INSTRUCTIONS FOR THE TASK
Up to and including the line with "closed formulas of the specification.", reproduce the listing below exactly, beginning at its first line.
[Start of Attachment]
(** * Fall detection on the MPU-6050: the sketch
      [arduino/gyro_MPU_6050_logic/gyro_MPU_6050_logic.ino]

    The sketch samples a 6-axis inertial sensor at 200 Hz, fuses the
    readings into a pitch/roll estimate with a complementary filter and
    drives a three-state classifier (NORMAL, IMPACT_DETECTED, POST_FALL)
    that prints a line when a fall is confirmed.

    Modelling decisions.
    - [unsigned long] is the 32-bit unsigned type of the Arduino boards:
      a [Z] in [0, 2^32) whose subtraction wraps around ([usub]).
    - [float]/[double] arithmetic is kept abstract behind the interface
      [FloatOps]: the classifier only branches on the outcome of
      comparisons, so its properties hold for whatever arithmetic the
      board provides.  Ideal real arithmetic ([R]) is one instance; it is
      used to run concrete scenarios and to compare the filter with the
      closed formulas of the specification.
    - [millis()] and [micros()] read a hardware clock; every call site is
      executed at most once per pass of [loop()], so a pass receives one
      reading per call site ([Clock]).
    - [Serial.println] appends a line to the output of the pass. *)

From Stdlib Require Import ZArith QArith List Bool Lia Ascii String.
From Stdlib Require Import Reals Lra Machin.
From Stdlib Require Import Psatz.
Import ListNotations.

Local Open Scope Z_scope.
Local Open Scope string_scope.

(* ================================================================== *)
(** ** 32-bit unsigned timestamps *)

Definition ULONG_MODULUS : Z := 2 ^ 32.

(** [a - b] on [unsigned long]. *)
Definition usub (a b : Z) : Z := (a - b) mod ULONG_MODULUS.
[End of Attachment]
REPLY TO THE EXERCISE
(** * Fall detection on the MPU-6050: the sketch
      [arduino/gyro_MPU_6050_logic/gyro_MPU_6050_logic.ino]

    The sketch samples a 6-axis inertial sensor at 200 Hz, fuses the
    readings into a pitch/roll estimate with a complementary filter and
    drives a three-state classifier (NORMAL, IMPACT_DETECTED, POST_FALL)
    that prints a line when a fall is confirmed.

    Modelling decisions.
    - [unsigned long] is the 32-bit unsigned type of the Arduino boards:
      a [Z] in [0, 2^32) whose subtraction wraps around ([usub]).
    - [float]/[double] arithmetic is kept abstract behind the interface
      [FloatOps]: the classifier only branches on the outcome of
      comparisons, so its properties hold for whatever arithmetic the
      board provides.  Ideal real arithmetic ([R]) is one instance; it is
      used to run concrete scenarios and to compare the filter with the
      closed formulas of the specification.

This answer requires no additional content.